On cite trois commerçants du meuble : Lévitan, Ségalot, les Galeries Barbès, le fourreur Brunswick, le couturier Jacques Heim, le fabricant des Bas Dimanche, juifs ou supposés tels, et cela suffit à déduire que toute la branche de l’ameublement, et celle de l’habillement sont aux mains des juifs. Par la même méthode, il est facile de « prouver » que les juifs dominent le spectacle, la presse, la police, les tribunaux, la littérature, l’enseignement, la banque et l’industrie… Puis qu’il y a des juifs dans la plupart des partis, on affirme aussi que « le personnel politique juif est abondant ». Bref : « ils » sont partout, et tout, en France, dépend d’eux.
Seconde technique : le mensonge par omission.
Dans un dossier véritable, on doit exposer le « pour » et le « contre ». Mais si Le Charivari étale complaisamment le « contre », il évite en général de donner le « pour ». Il publie par exemple deux colonnes de « citations antisémites » ; mais il serait naïf de chercher leur réfutation dans les colonnes voisines. Tous les dessins et caricatures reproduits sont antisémites. La prétendue « enquête » qui termine le numéro ne donne la parole qu’à des antisémites, Xavier Vallat en tête : qui d’autre, d’ailleurs, aurait accepté de s’associer à une telle provocation? Et quand un rédacteur, pour donner une apparence d’ « objectivité », croit devoir atténuer ou critiquer une calomnie anti-juive par trop virulente, il le fait si faiblement que l’affirmation défavorable ne s’en trouve nullement contrecarrée.

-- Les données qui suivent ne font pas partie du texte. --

(** A loop keeps an invariant its body keeps, whatever it iterates over. *)
Lemma post_for_each {A} (f : A → M S unit) l (I : S → Prop) E s :
  I s →
  (∀ x s', x ∈ l → I s' → post (f x) s' (λ s'' _, I s'') E) →
  post (for_each f l) s (λ s' _, I s') E.
Proof.
  revert s. induction l as [|x l IH]; intros s Hs Hf; [done|]. cbn [for_each].
  apply post_bind. eapply post_mono; [apply Hf; [left|done]| |done].
  intros s' u Hs'. apply IH; [done|]. intros y s'' Hy. apply Hf. by right.
Qed.

Lemma post_for_map {A B} (f : A → M S B) l (I : S → Prop) E s :
  I s →
  (∀ x s', x ∈ l → I s' → post (f x) s' (λ s'' _, I s'') E) →
  post (for_map f l) s (λ s' _, I s') E.
Proof.
  revert s. induction l as [|x l IH]; intros s Hs Hf; [done|]. cbn [for_map].
  apply post_bind. eapply post_mono; [apply Hf; [left|done]| |done].
  intros s' y Hs'. apply post_bind. eapply post_mono; [apply IH; [done|]| |done].
  - intros z s'' Hz. apply Hf. by right.
  - intros s'' ys Hs''. by apply post_ret.
Qed.
End post.

Lemma post_ok {S A} (m : M S A) s s' a Q E :
  m s = (s', Ok a) → post m s Q E → Q s' a.
Proof. unfold post. by intros ->. Qed.

Lemma post_err {S A} (m : M S A) s s' e Q E :
  m s = (s', Throw e) → post m s Q E → E s' e.
Proof. unfold post. by intros ->. Qed.

(** A transaction that throws leaves the state it started from. *)
Lemma transaction_throw {S A} (m : M S A) s s' e :
  transaction m s = (s', Throw e) → s' = s.
Proof. unfold transaction. destruct (m s) as [s'' [a|e']]; congruence. Qed.

Create HintDb arenax discriminated.
#[export] Hint Resolve post_ret post_throw post_put post_modify : arenax.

La troisième technique enfin, consiste dans une sorte de délire d’interprétation que l’on s’efforce de communiquer au lecteur : les juifs – qui sont partout – n’agissent que pour assurer leur domination, chacun d’eux n’est qu’un maillon d’une vaste chaîne qui ligote l’humanité, tout événement du passé comme du présent – notamment la guerre – ne peut s’expliquer que par l’intervention et la volonté des juifs.
La conclusion de tout cela, c’est évidemment, pour Le Charivari, qu’il faut se protéger des juifs, les mettre hors d’état de nuire en les excluant de la communauté nationale : les mêmes causes produisant les mêmes effets, nous aboutissons au « statut des juifs » que Xavier Vallat imposa en 1940 sous la protection des tanks ennemis.
Qu’est-ce que « Le Charivari » ?
Les Editions Jacquemart, qui publient, avec Le Charivari, L’Echo de la Presse et de la Publicité sont une entreprise prospère, disposent de sa propre imprimerie, et qui, depuis sa fondation (en 1948), a procédé à deux augmentations de capital. Parmi les actionnaires, outre Noël Jacquemart ; et sa femme, gérante, figurent Serge Lamotte, qui fut sous Pétain dirigeant d’une organisation typiquement fasciste, l’ « Institut d’Etudes Corporatives et Sociales », ainsi que le comte Louis de Charbonnières, qui prend une part active à la rédaction et collabore également à Nouveaux Jours.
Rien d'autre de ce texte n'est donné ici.